● **Stored data entries**:
(** * grabid-backend: the admission and streaming pipeline of [main.go]

    A shallow embedding of the request handlers of the Go backend
    ([AuthMiddleware], [IPRateLimiter], [RateLimitMiddleware], [handleProbe],
    [handleStream]) together with the small part of the Go standard library
    they call ([http.Error], [io.LimitReader], [io.Copy],
    [net.SplitHostPort], [strings.Split]).

    Handlers are state transformers on a [World]: the response writer of the
    request being served plus the state shared between requests (the
    concurrency semaphore, the per-IP limiter table, the clock, the log).  The
    upstream server and the token bucket of [golang.org/x/time/rate] are the
    environment: the first is a value of type [Network], the second an
    instance of the class [RateLib]. *)

From Stdlib Require Import ZArith Lia Ascii String List Bool.
From Stdlib.Strings Require Import Byte.
From stdpp Require Import gmap strings list fin_maps.
From Equations Require Import Equations.
From Equations.Prop Require Import Logic.

Local Open Scope Z_scope.

(** ** Strings *)

Module Str.

(** The empty Go string. *)
Definition empty : string := EmptyString.

Definition is_empty (s : string) : bool :=
  match s with EmptyString => true | String _ _ => false end.

(** [strings.Contains(s, string(c))] for a one-byte needle. *)
Fixpoint contains_char (c : ascii) (s : string) : bool :=
  match s with
  | EmptyString => false
  | String a s' => if Ascii.eqb a c then true else contains_char c s'
  end.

● **EXERCISE AIM**:
Send back the complete set of entries, exactly as shown above.

● **SOLUTION TO THE EXERCISE**:
(** * grabid-backend: the admission and streaming pipeline of [main.go]

    A shallow embedding of the request handlers of the Go backend
    ([AuthMiddleware], [IPRateLimiter], [RateLimitMiddleware], [handleProbe],
    [handleStream]) together with the small part of the Go standard library
    they call ([http.Error], [io.LimitReader], [io.Copy],
    [net.SplitHostPort], [strings.Split]).

    Handlers are state transformers on a [World]: the response writer of the
    request being served plus the state shared between requests (the
    concurrency semaphore, the per-IP limiter table, the clock, the log).  The
    upstream server and the token bucket of [golang.org/x/time/rate] are the
    environment: the first is a value of type [Network], the second an
    instance of the class [RateLib]. *)

From Stdlib Require Import ZArith Lia Ascii String List Bool.
From Stdlib.Strings Require Import Byte.
From stdpp Require Import gmap strings list fin_maps.
From Equations Require Import Equations.
From Equations.Prop Require Import Logic.

Local Open Scope Z_scope.

(** ** Strings *)

Module Str.

(** The empty Go string. *)
Definition empty : string := EmptyString.

Definition is_empty (s : string) : bool :=
  match s with EmptyString => true | String _ _ => false end.

(** [strings.Contains(s, string(c))] for a one-byte needle. *)
Fixpoint contains_char (c : ascii) (s : string) : bool :=
  match s with
  | EmptyString => false
  | String a s' => if Ascii.eqb a c then true else contains_char c s'
  end.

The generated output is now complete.